Innovations drive test trends
Eric Starkloff of National Instruments says that software-defined test systems are the key to providing the long-term support required for automotive, aerospace, and defense applications.
Greg Reed, Contributing Editor -- Test & Measurement World, 2/11/2008 6:00:00 AM
Eric Starkloff, director of test product marketing at National Instruments, has identified five trends that he thinks will influence the test and measurement industry in the next few years ("Top Five Trends in Test and Measurement"):
- increased use of multicore/parallel test systems,
- growth of software-defined instrumentation,
- growing popularity of field-programmable gate array (FPGA)-enabled instrumentation,
- explosion of wireless standards, and
- emulation-based ATE for system-on-a-chip (SOC) and system-in-package (SIP) testing.

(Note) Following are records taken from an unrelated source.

Definition AddLocals (txs : list Ptr) : MT Added := addTxs txs (negb (NoLocals config)).
Definition AddLocal (tx : Ptr) : MT (option PoolError) := r ← AddLocals [tx]; must (errors r !! 0%nat).
Definition AddRemotes (txs : list Ptr) : MT Added := addTxs txs false.

(** ** Promotion *)

(** Promote the transactions that are ready; answers those that were promoted. *)
Fixpoint promote_ready (addr : Z) (readies : list (option Ptr)) (promoted : list Ptr) : MT (list Ptr) :=
  match readies with
  | [] => mret promoted
  | tx :: readies =>
      tx ← must tx;
      b ← promoteTx addr (Hash tx) tx;
      promote_ready addr readies (if (b : bool) then promoted ++ [tx] else promoted)
  end.

Definition promote_account (addr : Z) (promoted : list Ptr) : MT (list Ptr) :=
  p ← get;
  match queue p !! addr with
  | None => mret promoted
  | Some _ =>
      forwards ← on_queue addr (fun V => txsList.Forward (GetNonce (currentState p) addr));
      _ ← drop_all forwards;
      '(drops, _) ← on_queue addr (fun V => txsList.Filter iter (GetBalance (currentState p) addr) (currentMaxGas p));
      _ ← drop_all (Some <$> drops);
      nonce ← on_noncer (txNoncer.get addr);
      readies ← on_queue addr (fun V => txsList.Ready nonce);
      promoted ← promote_ready addr readies promoted;
      p ← get;
      caps ← (if accountSet.contains addr (locals p) then mret [] else
              caps ← on_queue addr (fun V => txsList.Cap (i64 (AccountQueue config)));
              _ ← drop_all caps;
              mret caps);
      _ ← priced_Removed (zlen caps);
      p ← get;
      list ← must (queue p !! addr);
      _ ← (if txsList.Empty list then
             modify (fun p => set_beats (delete addr (beats p)) (ticks p) (set_queue (delete addr (queue p)) p))
           else mret ());
      mret promoted
  end.

Fixpoint promoteExecutables (accounts : list Z) (promoted : list Ptr) : MT (list Ptr) :=
  match accounts with
  | [] => mret promoted
  | addr :: accounts => promoted ← promote_account addr promoted; promoteExecutables accounts promoted
  end.

(** ** Limits *)

Definition count_txs (m : gmap Z PoolList) : Z := foldl (fun n l => u64 (n + txsList.Len l)) 0 (iter _ (map_to_list m)).*2.

(** Drop the last transaction of a pending list. *)
Definition cap_last (addr : Z) : MT () :=
  n ← pending_Len addr;
  caps ← on_pending addr (fun V => txsList.Cap (n - 1));
  _ ← for_each (fun tx =>
        tx ← must tx;
        _ ← all_Remove (Hash tx);
        p ← get;
        on_noncer (modify (txNoncer.setIfLower addr (tx_Nonce (txs_store p tx))))) caps;
  priced_Removed (zlen caps).
(* ===== verification/TxPoolOps.v ===== *)
(** * Single transactions of the pool

    What the operations on one transaction do to the lists and the lookup: enqueue,
    promote, remove, add. *)

From stdpp Require Import sorting.
From S2P Require Import Prelude Uint256 Wire Transaction Heap TxList TxListTheorems TxLookup TxPriced Ends TxPricedTheorems TxPool TxPoolBase.
Import TxsPoolConfig.

Section Ops.
Context {U : Uint256} {UL : Uint256Laws U}.
Context (iter : forall A : Type, list A -> list A) (iter_perm : forall A (l : list A), iter A l ≡ₚ l) (Hash : Ptr -> Z) (Now : nat -> Z).
Context (config : Config).
Notation nonce p t := (tx_Nonce (txs_store p t)).
Notation pool_ok := (pool_ok Hash).
Notation items p ts := (items_of (V := txs_store p) ts).
Notation insert_tx p t ts := (sl_insert (V := txs_store p) t ts).

(** ** Lists in place *)

Lemma set_pending_ok m p P P' Q X : pool_ok p P Q X -> reps true (txs_store p) m P' ->
  (forall a x y, x ∈ txs_at P' a -> y ∈ txs_at Q a -> nonce p x <> nonce p y) -> pool_ok (set_pending m p) P' Q X.
Proof. by intros [H1 H2 H3 H4 H5 H6] Hm Hd. Qed.

Lemma set_queue_ok m p P Q Q' X : pool_ok p P Q X -> reps false (txs_store p) m Q' ->
  (forall a x y, x ∈ txs_at P a -> y ∈ txs_at Q' a -> nonce p x <> nonce p y) -> pool_ok (set_queue m p) P Q' X.
Proof. by intros [H1 H2 H3 H4 H5 H6] Hm Hd. Qed.

Lemma on_pending_ends {A} a (op : TxView Ptr -> M PoolList A) p P Q X ts (R : A -> list Ptr -> Prop) : pool_ok p P Q X -> P !! a = Some ts ->
  (forall l, held true (txs_store p) a l ts -> exists r l' ts', op (txs_store p) l = Done (r, l') /\ held true (txs_store p) a l' ts' /\ R r ts') ->
  ends (on_pending a op) p (fun r p' => exists m ts', R r ts' /\ p' = set_pending m p /\ reps true (txs_store p) m (<[a := ts']> P)).
Proof.
  intros H E Hop. unfold on_pending. go. destruct (reps_Some_2 _ _ _ _ _ _ (pk_pending _ _ _ _ _ H) E) as (l & El & Hl).
  eapply ends_must; [done|]. go. destruct (Hop l Hl) as (r & l' & ts' & E' & Hl' & HR). eapply ends_outcome; [exact E'|]. go.
  exists (<[a := l']> (pending p)), ts'. split_and!; [done|done|]. apply reps_insert; [apply H|done].
Qed.

Lemma on_queue_ends {A} a (op : TxView Ptr -> M PoolList A) p P Q X ts (R : A -> list Ptr -> Prop) : pool_ok p P Q X -> Q !! a = Some ts ->
  (forall l, held false (txs_store p) a l ts -> exists r l' ts', op (txs_store p) l = Done (r, l') /\ held false (txs_store p) a l' ts' /\ R r ts') ->
  ends (on_queue a op) p (fun r p' => exists m ts', R r ts' /\ p' = set_queue m p /\ reps false (txs_store p) m (<[a := ts']> Q)).
Proof.
  intros H E Hop. unfold on_queue. go. destruct (reps_Some_2 _ _ _ _ _ _ (pk_queue _ _ _ _ _ H) E) as (l & El & Hl).
  eapply ends_must; [done|]. go. destruct (Hop l Hl) as (r & l' & ts' & E' & Hl' & HR). eapply ends_outcome; [exact E'|]. go.
  exists (<[a := l']> (queue p)), ts'. split_and!; [done|done|]. apply reps_insert; [apply H|done].
Qed.

(** A list that only loses transactions. *)
Lemma pending_shrinks p P Q X a ts ts' m : pool_ok p P Q X -> P !! a = Some ts -> (forall x, x ∈ ts' -> x ∈ ts) ->
  reps true (txs_store p) m (<[a := ts']> P) -> pool_ok (set_pending m p) (<[a := ts']> P) Q X.
Proof.
  intros H E Hsub Hm. eapply set_pending_ok; [done|done|]. intros a' x y Hx Hy. eapply (pk_disjoint _ _ _ _ _ H a'); [|done].
  rewrite txs_at_insert in Hx. case_decide as Ea; [|done]. subst a'. unfold txs_at. rewrite E. by apply Hsub.
Qed.

Lemma queue_shrinks p P Q X a ts ts' m : pool_ok p P Q X -> Q !! a = Some ts -> (forall x, x ∈ ts' -> x ∈ ts) ->
  reps false (txs_store p) m (<[a := ts']> Q) -> pool_ok (set_queue m p) P (<[a := ts']> Q) X.
Proof.
  intros H E Hsub Hm. eapply set_queue_ok; [done|done|]. intros a' x y Hx Hy. eapply (pk_disjoint _ _ _ _ _ H a'); [done|].
  rewrite txs_at_insert in Hy. case_decide as Ea; [|done]. subst a'. unfold txs_at. rewrite E. by apply Hsub.
Qed.

Lemma held_sub b st a l l' ts ts' : held b st a l ts -> list_wf (V := st) l' ts' -> txsList.strict l' = txsList.strict l -> (forall x, x ∈ ts' -> x ∈ ts) ->
  held b st a l' ts'.
Proof. intros (H1 & H2 & H3) Hl Es Hsub. split_and!; [congruence|done|]. by eapply Forall_sub. Qed.

(** ** Adding to a list *)

(** The transaction with the same nonce. *)
Definition old_of (p : TxsPool) (ts : list Ptr) (t : Ptr) : option Ptr := items p ts !! nonce p t.

(** Whether the list takes a transaction. *)
Definition takes (p : TxsPool) (ts : list Ptr) (t : Ptr) : bool :=
  match old_of p ts t with None => true | Some old => better (V := txs_store p) (PriceBump config) old t end.

Lemma held_Add b st a l ts t : held b st a l ts -> good st t -> tx_From (st t) = Some a ->
  let old := items_of (V := st) ts !! tx_Nonce (st t) in
  let accepted := match old with None => true | Some old => better (V := st) (PriceBump config) old t end in
  exists l', txsList.Add (V := st) t (PriceBump config) l = Done ((accepted, if accepted then old else None), l') /\
    held b st a l' (if accepted then sl_insert (V := st) t ts else ts).
Proof.
  intros (H1 & H2 & H3) Hg Hf old accepted. destruct (Add_run (V := st) t (PriceBump config) l ts H2 (g_wf _ _ Hg)) as (l' & E & Hl' & Es & _).
  exists l'. split; [exact E|]. split_and!; [congruence|exact Hl'|]. change (Tx.Nonce t) with (tx_Nonce (st t)) in Hl'. fold old accepted in Hl'. destruct accepted; [|done].
  apply list.Forall_forall. intros x Hx. apply elem_of_sl_insert in Hx; [|by eapply list_wf_sorted]. rewrite list.Forall_forall in H3.
  destruct Hx as [->|[Hx _]]; [done|by apply H3].
Qed.

Lemma old_of_spec p ts t old : ascending (V := txs_store p) ts -> old_of p ts t = Some old <-> old ∈ ts /\ nonce p old = nonce p t.
Proof. intros Hs. apply (items_of_lookup (V := txs_store p)). done. Qed.

Lemma old_of_None p ts t : ascending (V := txs_store p) ts -> old_of p ts t = None <-> forall x, x ∈ ts -> nonce p x <> nonce p t.
Proof.
  intros Hs. split.
  - intros E x Hx Ex. assert (old_of p ts t = Some x) by by apply old_of_spec. congruence.
  - intros H. destruct (old_of p ts t) as [x|] eqn:E; [|done]. apply old_of_spec in E as [Hx Ex]; [|done]. by apply H in Hx.
Qed.

(** The nonces stay as well. *)
Definition quiet (p p' : TxsPool) : Prop := keeps p p' /\ pendingNonces p' = pendingNonces p.

#[global] Instance quiet_preorder : PreOrder quiet.
Proof. split; [intros p; by split|]. intros a b c [H1 H2] [K1 K2]. split; [by etransitivity|congruence]. Qed.

Lemma quiet_nonce p p' t : quiet p p' -> nonce p' t = nonce p t.
Proof. intros [H _]. by apply keeps_nonce. Qed.

Definition without (X : gset Ptr) (old : option Ptr) : gset Ptr := match old with Some o => X ∖ {[o]} | None => X end.

Lemma drop_old_ends old p P Q X : pool_ok p P Q X -> (forall o, old = Some o -> o ∈ X) ->
  ends (match old with None => mret () | Some old => _ ← all_Remove (Hash old); priced_Removed iter 1 end) p
    (fun _ p' => pool_ok p' P Q (without X old) /\ quiet p p').
Proof.
  intros H Ho. destruct old as [o|]; [|by go]. go. call (eapply all_Remove_ends; [done|by apply Ho]). intros _ p1 (a & -> & H1).
  call by apply (priced_Removed_ends iter iter_perm Hash). intros _ p2 (s & -> & H2 & K2). split; [done|]. split; [|done]. etransitivity; [|done]. by apply set_all_keeps.
Qed.

Lemma beat_ok a p P Q X : pool_ok p P Q X -> ends (beat Now a) p (fun _ p' => pool_ok p' P Q X /\ quiet p p').
Proof. intros [H1 H2 H3 H4 H5 H6]. unfold beat. go. split; [by split|]. by split. Qed.

(** The list of an account, new if it has none. *)
Lemma fresh_queue_ok a p P Q X : pool_ok p P Q X -> let p' := match queue p !! a with
    | None => set_queue (<[a := txsList.newTxsList false]> (queue p)) p | Some _ => p end in
  exists Q', pool_ok p' P Q' X /\ quiet p p' /\ Q' !! a = Some (txs_at Q a) /\ (forall ts, <[a := ts]> Q' = <[a := ts]> Q).
Proof.
  intros H p'. pose proof (reps_None _ _ _ _ a (pk_queue _ _ _ _ _ H)) as Hn. unfold p', txs_at. clear p'. destruct (queue p !! a) as [l|] eqn:El.
  - destruct (Q !! a) as [ts|] eqn:E; [|by destruct Hn as [_ Hn]; specialize (Hn eq_refl)]. by exists Q.
  - destruct Hn as [Hn _]. specialize (Hn eq_refl). exists (<[a := []]> Q). rewrite Hn. split_and!.
    + eapply set_queue_ok; [done|apply reps_insert; [apply H|]|].
      * split_and!; [done|apply new_list_wf|constructor].
      * intros a' x y Hx Hy. rewrite txs_at_insert in Hy. case_decide; [by apply elem_of_nil in Hy|]. by eapply H.
    + by split.
    + by rewrite lookup_insert_eq.
    + intros ts. by rewrite insert_insert_eq.
Qed.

Starkloff also examines each trend more fully in his blog, In "The Automated Test Blog." I recently asked him to explain why he thinks these trends will shape the test industry.
Q: What are some drivers behind these test industry trends you identify?
A: The test industry is driven by the commercial industries it serves in two ways. First, the pace of new technology introduction and the complexity of devices creates challenges in test and measurement; test engineers must make increasingly diverse and complex measurements and must be able to adapt them quickly to new requirements. Second, our industry benefits from the investment in core technologies in the much larger semiconductor and PC industries. For example, analog-to-digital converter technology driven by digital video and communication applications is used in cutting-edge digitizers, and processing targets such as multicore processors and FPGAs are used in test instruments to increase measurement performance and test throughput.
Q: How do the trends apply to automotive, aerospace, and other high-reliability applications?
A: Many automotive and aerospace test applications must remain reliable over a long period of time. Maintaining and updating a system to stand the test of time requires a framework that can be reconfigured to incorporate new technologies while maintaining backward compatibility.
Software-defined test systems are the key to providing the long-term support these applications require. If an instrument goes obsolete during the lifetime of a tester, for example, a driver framework such as IVI (interchangeable virtual instruments) provides the means to replace it with an alternative instrument while minimizing the effect on the rest of the test system. In fact, this is one of the primary motivations of the Department of Defense's move toward synthetic instruments, where the measurement capability of the instrument is defined in software and can be changed to meet evolving requirements over the life of the system.
The software-defined approach also can reduce the large amount of redundant capability in these systems. In 2003, the US Government Accountability Office concluded that it could save as much as $81 billion by removing redundant test hardware.
Q: It appears that the growth of software-defined instrumentation underscores a greater need for design for test (DFT). How widespread is the use of DFT among your customers?
A: I believe that we are just scratching the surface in terms of integrating design and test. Today, most of the integration that we see in our customer base is in moving data between design tools and test instruments. This is useful for generating signals directly from simulated data or comparing measured results to simulations. While this is an important step, there's a lot more we can do to lower time to market.
We envision common software tools used for designing and simulating a new device that can be quickly connected to I/O for prototyping and then used in final verification and test. For example, in wireless communications, the algorithms used to design a receiver are the same as those used in an instrument to test a transmitter. With a common software platform that could run on different embedded targets, the algorithms used to design the device itself could also run on the tester. This is precisely what we are doing with our graphical system design software, LabView.
Q: Can you expand on the future of wireless integration?
A: Wireless is transitioning from a vertical technology in the telecommunications and military industries to a horizontal technology that will permeate virtually every type of electronic device. We have customers deploying wireless technology in everything from washing machines to medical devices to robots.
As wireless is commoditized, there is a broad need for test engineers to be able to affordably verify and test wireless technology and to integrate these tests seamlessly with the other measurements in their system. We have one customer, for example, who needs to make wireless measurements that are tightly integrated with physical parameters, such as pressure.
Q: Do the emulation-based ATE advancements sufficiently address SOC and SIP semiconductor testing?
A: As semiconductor devices integrate more and more functionality onto a single device, test systems will have less access to individual signals and subcomponents. Increasingly, the test of these devices will be performed at a system functional level, similar to the trend we have already seen play out in board-level test.
Emulation-based ATE refers to system-level testing of semiconductor chips, where the tester emulates the other components that the chip will interface to, testing it in its intended surroundings. This approach requires the stimulus-response approach of functional test,but with the speed and real-time response required for high-volume semiconductor manufacturing. Programmable FPGAs in the test equipment offer a potential platform for performing these tests and responding to the device in real time.